Social scientists have access to a lot of meaty data on state military recruitment. But recruitment by nonstate forces in civil wars is another story.
Rebel movements usually keep fairly poor records and for good reason: If they lose, having a well-maintained spreadsheet of their fighters for their enemy to find won’t extend any lifespans.
Trying to figure out who actually does the fighting in civil wars — and why — is an ongoing challenge for conflict scholars.
Related: Why you need to know about Guatemala’s civil war
One way to approach the problem is to focus on old wars. In the latest issue of the American Political Science Review, Andrew Hall, Connor Huff and Shiro Kuriwaki went all the way back to the American Civil War to answer a question that’s at the core of how the Confederacy built its army: Did slave ownership make people more or less likely to join the Confederate army?
At first, this might seem like an idiosyncratic question: Slaveholders don’t make up a significant percentage of combatants in most modern wars. But in reality, it goes to the heart of a basic question about how rebel movements — that largely benefit upper classes — function.
The Confederacy rebelled to preserve slavery, but, as Hall et al. write, “wealthy Southerners had incentives to free-ride on poorer Southerners and avoid fighting.” When upper class interests are a rebellion’s cause, do they fight, or do they pay for poorer people to fight in their stead?
Hall et al. first had to figure out who actually fought in the Confederate army. They combined census documents, soldier lists, and the 1850 Slave Schedule, which lists enslaved people and slave owners, to make a data set of nearly everyone, slaveholders and not, in the Confederate army. The data set showed that, while non-slaveholders massively outnumbered slaveholders in the Confederate army and in the Confederacy overall, on a per-household basis, slaveholders actually contributed more soldiers to the rebellion than non-slaveholders did.

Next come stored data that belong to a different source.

Lemma counted_add (s : Reg) hs key idxs t2r slab :
  reg_static s -> drop_stack s = [] -> counted s (hash_consing_map s) hs (rev (edges key) ++ []) ->
  (forall e, e ∈ hs -> e ∈ hash_consing_map s) ->
  (forall e, e ∈ hash_consing_map s -> 0 < regs s e) ->
  (forall j, Shared j ∈ edges key -> is_Some (type_to_rec_group s !! j)) ->
  (forall j, j ∈ idxs -> type_to_rec_group s !! j = None) ->
  counted (add_entry s key idxs t2r slab) (hash_consing_map s ++ [length (arcs s)]) (length (arcs s) :: hs) [].
Proof.
  intros Hst Hstk [Hc Hf _ _] Hh Hpos Hed Hfresh.
  assert (Hlt : forall e, e ∈ hash_consing_map s -> (e < length (arcs s))%nat)
    by (intros e He; rewrite <- shape_length; by apply (st_live _ _ _ _ Hst)).
  assert (Hstale : forall y, y ∈ hash_consing_map s ->
      cnt (shape (arcs s) ++ [(key, idxs)]) (length (arcs s)) (skey (shape (arcs s)) y) = 0).
  { intros y Hy. apply cnt_zero. intros [j|j|j] Hj; [|done..]. cbn. apply bool_decide_eq_false.
    rewrite <- shape_length, sidx_new. intros Hin%Hfresh.
    destruct (proj1 (list.Forall_forall _ _) (st_edges _ _ _ _ Hst y Hy) _ Hj) as (x & _ & Hx & Hjx).
    assert (type_to_rec_group s !! j = Some x) by (by apply (st_map _ _ _ _ Hst)). congruence. }
  split.
  - intros e He. rewrite add_entry_shape. change (cnt _ e []) with 0. unfold tot. rewrite sumz_app. cbn [sumz].
    rewrite <- shape_length, skey_new, shape_length. apply elem_of_app in He as [He|He%list_elem_of_singleton].
    + rewrite regs_add_old by auto. rewrite (Hc e He), app_nil_r, occ_cons.
      rewrite (cnt_perm _ _ (rev (edges key)) (edges key)) by (symmetry; apply Permutation_rev).
      rewrite bool_decide_false by (pose proof (Hlt e He); lia). rewrite cnt_old by (rewrite shape_length; auto).
      assert (sumz (fun y => cnt (shape (arcs s) ++ [(key, idxs)]) e (skey (shape (arcs s) ++ [(key, idxs)]) y)) (hash_consing_map s)
        = tot (shape (arcs s)) (hash_consing_map s) e) as ->.
      { apply sumz_ext. intros y Hy. rewrite skey_old, cnt_old by (rewrite shape_length; auto). done. }
      cbn [b2z]. lia.
    + subst e. rewrite regs_add_new, occ_cons, bool_decide_true, occ_none by (done || (intros Hin%Hh%Hlt; lia)). cbn [b2z].
      assert (sumz (fun y => cnt (shape (arcs s) ++ [(key, idxs)]) (length (arcs s)) (skey (shape (arcs s) ++ [(key, idxs)]) y)) (hash_consing_map s)
        = sumz (fun _ : nat => 0) (hash_consing_map s)) as ->.
      { apply sumz_ext. intros y Hy. rewrite skey_old by (rewrite shape_length; auto). by apply Hstale. }
      rewrite (cnt_zero _ _ (edges key)).
      * assert (sumz (fun _ : nat => 0) (hash_consing_map s) = 0) as ->; [|lia].
        generalize (hash_consing_map s). induction l; cbn; lia.
      * intros [j|j|j] Hj; [|done..]. cbn. apply bool_decide_eq_false. rewrite <- shape_length, sidx_new.
        intros Hin%Hfresh. destruct (Hed j Hj) as [x Hx]. congruence.
  - intros e [He|He%list_elem_of_singleton]%elem_of_app; [rewrite regs_add_old by auto; auto|subst e; rewrite regs_add_new; lia].
  - cbn. rewrite Hstk. apply NoDup_nil_2.
  - intros e. cbn [add_entry drop_stack]. rewrite Hstk. split; [by intros ?%not_elem_of_nil|]. intros [He He0].
    apply elem_of_app in He as [He|He%list_elem_of_singleton]; [rewrite regs_add_old in He0 by auto; pose proof (Hpos e He); lia|].
    subst e. rewrite regs_add_new in He0. lia.
Qed.

Lemma map_types_ok {E} dbg e l (s : Reg) : NoDup l -> (forall j, j ∈ l -> type_to_rec_group s !! j = None) ->
  exists t2r, foldM (map_type (E:=E) dbg e) l s = Ok (mkRegistry (arcs s) (hash_consing_map s) t2r (types s) (drop_stack s)) /\
    forall j, t2r !! j = if decide (j ∈ l) then Some e else type_to_rec_group s !! j.
Proof.
  revert s; induction l as [|j l IH]; intros s Hnd Hl.
  - exists (type_to_rec_group s). split; [by destruct s|done].
  - apply list.NoDup_cons in Hnd as [Hj Hnd]. cbn [foldM]. unfold map_type at 1.
    rewrite (bool_decide_true (type_to_rec_group s !! j = None)), debug_assert_true by (apply Hl; by left). cbn [mbind outcome_bind].
    destruct (IH (mkRegistry (arcs s) (hash_consing_map s) (<[j := e]> (type_to_rec_group s)) (types s) (drop_stack s)))
      as (t2r & Hf & Ht); [done| |].
    + intros j' Hj'. cbn. rewrite lookup_insert_ne by (by intros ->). apply Hl. by right.
    + exists t2r. split; [exact Hf|]. intros j'. rewrite Ht. cbn. destruct (decide (j' = j)) as [->|Hne].
      * rewrite decide_False, decide_True, lookup_insert_eq by (done || by left). done.
      * by rewrite (decide_elem_cons_ne _ j), lookup_insert_ne.
Qed.

(** What registering a group does. *)
Record group_registered (s : Reg) (hs : list nat) (key : WasmRecGroup) (e : nat) (s' : Reg) : Prop := {
  gr_inv : inv s' (e :: hs);
  gr_entry : exists l, shape (arcs s') !! e = Some (key, l) /\ length l = length (rg_types key);
  gr_prefix : shape (arcs s) `prefix_of` shape (arcs s');
  gr_live : forall x, x ∈ hash_consing_map s -> x ∈ hash_consing_map s';
  gr_map : forall j x, type_to_rec_group s !! j = Some x -> type_to_rec_group s' !! j = Some x;
  gr_values : forall j, is_Some (type_to_rec_group s !! j) -> slab_get (types s') j = slab_get (types s) j;
  gr_len : slab_len (types s) <= slab_len (types s') <= slab_len (types s) + pm_len (rg_types key);
  gr_room : forall n, 0 <= n -> headroom s (pm_len (edges key) + 1 + n) -> headroom s' n }.

(** The group is known: its count goes up. *)
Lemma register_known {E} (s : Reg) hs key l e : inv s hs -> e ∈ hash_consing_map s ->
  shape (arcs s) !! e = Some (key, l) -> headroom s 1 ->
  exists s', incr_ref_count (E:=E) s e = Ok s' /\ same_static s s' /\ group_registered s hs key e s'.
Proof.
  intros Hinv He Hk [Hn Hroom]. pose proof Hinv as [Hst [Hc Hf Hnd Hz] Hstk Hh].
  pose proof (inv_positive s hs e Hinv He) as Hpos.
  destruct (incr_ok (E:=E) s e Hst He) as (s1 & -> & Hb); [pose proof (Hroom e He); lia|].
  exists s1. split; [done|]. pose proof (bumped_same _ _ _ _ Hb) as Hsame. split; [done|].
  pose proof Hsame as (Hsh & Hset & Hmap & Hty). split.
  - split; [by eapply bumped_static| |by rewrite (bp_stack _ _ _ _ Hb)|].
    + split; rewrite ?Hset, ?Hsh, ?(bp_stack _ _ _ _ Hb), ?Hstk.
      * intros x Hx. rewrite (bp_regs _ _ _ _ Hb), (Hc e He), occ_cons. pose proof (Hc x Hx).
        destruct (decide (x = e)) as [->|Hne]; [rewrite bool_decide_true by done|rewrite bool_decide_false by congruence];
          cbn [b2z]; pose proof (Hc e He); lia.
      * intros x Hx. rewrite (bp_regs _ _ _ _ Hb). pose proof (Hroom x Hx). destruct (decide (x = e)); [subst|]; lia.
      * apply NoDup_nil_2.
      * intros x. rewrite (bp_regs _ _ _ _ Hb). split; [by intros ?%not_elem_of_nil|]. intros [Hx Hx0].
        pose proof (inv_positive s hs x Hinv Hx). destruct (decide (x = e)); [subst|]; lia.
    + intros x [->|Hx]%elem_of_cons; rewrite Hset; auto.
  - exists l. rewrite Hsh. split; [done|]. by apply (st_width _ _ _ _ Hst e).
  - by rewrite Hsh.
  - by rewrite Hset.
  - by rewrite Hmap.
  - by rewrite Hty.
  - rewrite Hty. unfold pm_len. lia.
  - intros n Hn0 [Hn1 Hr]. split; [unfold pm_len in Hn1; lia|]. rewrite Hset. intros x Hx. rewrite (bp_regs _ _ _ _ Hb).
    pose proof (Hr x Hx) as Hrx. pose proof (Hr e He) as Hre. unfold pm_len in Hrx, Hre. destruct (decide (x = e)); lia.
Qed.

(** The group is new: entry, types and reverse map are added. *)
Lemma register_new {E} dbg (s : Reg) hs key map a b n tys ks vs :
  inv s hs -> find_entry s key = None -> headroom s (pm_len (edges key) + 1) ->
  key = group_key map a tys -> vs = (map_edges (runtime_edge map a n) <$> tys) ->
  0 <= a <= pm_len map -> n = slab_len (types s) -> n + (a + b) < 2 ^ 32 -> n + pm_len tys <= slab_capacity ->
  (length tys <= length ks)%nat ->
  Forall (fun j => is_Some (type_to_rec_group s !! j)) map ->
  Forall (fun ty => Forall (module_edge b) (edges ty)) tys ->
  exists s1 idxs slab s',
    trace (retain_edge (E:=E)) key s = Ok s1 /\ same_static s s1 /\
    foldM (register_type (E:=E) dbg map a n) (zip tys ks) ([], types s1) = Ok (idxs, slab) /\
    allocated (types s) idxs vs slab /\
    foldM (map_type (E:=E) dbg (length (arcs s1))) idxs (add_entry s1 key idxs (type_to_rec_group s1) slab) = Ok s' /\
    types s' = slab /\
    shape (arcs s') = shape (arcs s) ++ [(key, idxs)] /\
    group_registered s hs key (length (arcs s1)) s'.
Proof.
  intros Hinv Hfind [Hn1 Hroom] Hkey Hvs Ha Hn Hb Hcap Hks Hmap Ht. pose proof Hinv as [Hst Hc Hstk Hh].
  assert (Hed : forall i, i ∈ edges key ->
    match i with Shared j => is_Some (type_to_rec_group s !! j) | RecGroup _ => True | Module_ _ => False end).
  { intros i Hi. rewrite Hkey in Hi. apply (group_key_edges map a b tys i Ha Ht) in Hi.
    destruct i; [|done..]. by apply (proj1 (list.Forall_forall _ _) Hmap). }
  assert (Hlen0 : 0 <= n) by (rewrite Hn, (st_len _ _ _ _ Hst); apply sumz_nonneg; intros; unfold pm_len; lia).
  destruct (retain_edges_ok (E:=E) s hs [] (edges key) Hst Hstk Hc) as (s1 & Hs1 & Hsame & Hstk1 & Hc1 & Hr1).
  { split; [unfold pm_len in *; lia|]. intros e He. pose proof (Hroom e He). lia. }
  { intros j Hj. exact (Hed _ Hj). }
  pose proof Hsame as (Hsh & Hset & Ht2r & Hty).
  destruct (register_types_ok (E:=E) dbg map a b n tys ks (types s) [] [] (types s)) as (idxs & slab & Hf & Hlen & Hal);
    [done|apply allocated_nil|done|done|done|lia|lia|done|].
  cbn [app] in Hf, Hal. rewrite <- Hvs in Hal.
  assert (Hfresh : forall j, j ∈ idxs -> type_to_rec_group s !! j = None).
  { intros j Hj. apply eq_None_not_Some. rewrite <- (st_slab _ _ _ _ Hst), (al_fresh _ _ _ _ Hal j Hj). by intros [? ?]. }
  destruct (map_types_ok (E:=E) dbg (length (arcs s1)) idxs (add_entry s1 key idxs (type_to_rec_group s1) slab))
    as (t2r & Hmt & Hlook); [apply (al_nodup _ _ _ _ Hal)|cbn; by rewrite Ht2r|].
  cbn [add_entry arcs hash_consing_map types drop_stack type_to_rec_group] in Hmt, Hlook.
  exists s1, idxs, slab, (add_entry s1 key idxs t2r slab).
  split; [by rewrite trace_law|]. split; [done|]. split; [by rewrite Hty|]. split; [done|]. split; [exact Hmt|].
  split; [done|]. split; [by rewrite add_entry_shape, Hsh|].
  assert (Hkl : length idxs = length (rg_types key)) by (rewrite Hlen, Hkey; symmetry; apply group_key_length).
  assert (Hpos1 : forall e, e ∈ hash_consing_map s1 -> 0 < regs s1 e).
  { intros e He. rewrite Hset in He. destruct Hc1 as [Hcc _ _ Hz]. pose proof (Hcc e He).
    pose proof (occ_nonneg e hs). pose proof (tot_nonneg (shape (arcs s1)) (hash_consing_map s) e).
    pose proof (cnt_nonneg (shape (arcs s1)) e (rev (edges key) ++ [])). assert (regs s1 e <> 0); [|lia]. intros He0.
    assert (e ∈ drop_stack s1) as Hin by (by apply Hz). rewrite Hstk1 in Hin. by apply not_elem_of_nil in Hin. }
  assert (Hlt1 : forall e, e ∈ hash_consing_map s -> (e < length (arcs s1))%nat)
    by (intros e He; rewrite <- shape_length, Hsh; by apply (st_live _ _ _ _ Hst)).
  split.
  - split.
    + unfold reg_static. rewrite add_entry_shape. cbn [add_entry hash_consing_map type_to_rec_group types].
      rewrite <- (shape_length s1), Hsh, Hset. eapply static_add; [exact Hst|exact Hal|done| |exact Hed|].
      * intros e k l He Hk Hkk. subst k. rewrite (find_entry_live s key l e Hst He Hk) in Hfind. done.
      * intros j. by rewrite Hlook, Ht2r, <- shape_length, Hsh.
    + cbn [add_entry hash_consing_map]. apply counted_add; [by eapply same_static_static|done|by rewrite Hset|by rewrite Hset|done| |].
      * intros j Hj. rewrite Ht2r. exact (Hed _ Hj).
      * by rewrite Ht2r.
    + done.
    + intros e [->|He]%elem_of_cons; cbn; apply elem_of_app; [right; by apply list_elem_of_singleton|left; rewrite Hset; auto].
  - exists idxs. rewrite add_entry_shape, <- (shape_length s1), lookup_snoc_new. done.
  - rewrite add_entry_shape, Hsh. by apply prefix_app_r.
  - intros x Hx. cbn. apply elem_of_app. left. by rewrite Hset.
  - intros j x Hj. cbn. rewrite Hlook, Ht2r, decide_False; [done|]. intros Hin%Hfresh. congruence.
  - intros j [x Hx]. cbn. apply (al_other _ _ _ _ Hal). intros Hin%Hfresh. congruence.
  - cbn. rewrite (al_len _ _ _ _ Hal). unfold pm_len. lia.
  - intros m Hm [Hm1 Hr]. split; [unfold pm_len in Hm1; lia|]. intros x Hx. cbn in Hx.
    apply elem_of_app in Hx as [Hx|Hx%list_elem_of_singleton].
    + rewrite Hset in Hx. rewrite regs_add_old by auto. pose proof (Hr1 x Hx). pose proof (Hr x Hx). lia.
    + subst x. rewrite regs_add_new. unfold pm_len in Hm1. lia.
Qed.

Each non-slaveholding household produced 1.78 Confederate soldiers each, but households that enslaved between one and three people produced 2.04 Confederates each and households that enslaved over eight people produced 2.18.
Those numbers don’t necessarily mean, however, that the slaveholding households sent more soldiers to preserve their interests in maintaining human bondage. It could have been, for instance, that poorer, non-slaveholding households could less afford to send young people off to war.
The researchers wanted to differentiate between people who were rich but did not own slaves and people who were slaveholders. To do this, Hall et al. utilized data from another indelible moral stain on American history: genocide against Native Americans.
Georgia held a series of lotteries in the first half of the 19th century to award land taken from the Cherokee Nation to eligible white men on a random basis. By and large, men who won land in the lottery sold it off to speculators and very often used the proceeds to become slaveholders.
Hall et al. measured the likelihood of lottery winners to send sons to fight for the Confederacy and found them to be significantly more likely to do so than lottery losers. That is, adding wealth in the form of enslaved people made Southern whites more inclined to fight a war to defend slavery.
This analysis was featured in Critical State, a weekly newsletter from The World and Inkstick Media. Critical State is your weekly fix of foreign policy without all the stuff you don’t need. It’s top news and accessible analysis for those who want an inside take without all the insider bs. Subscribe here.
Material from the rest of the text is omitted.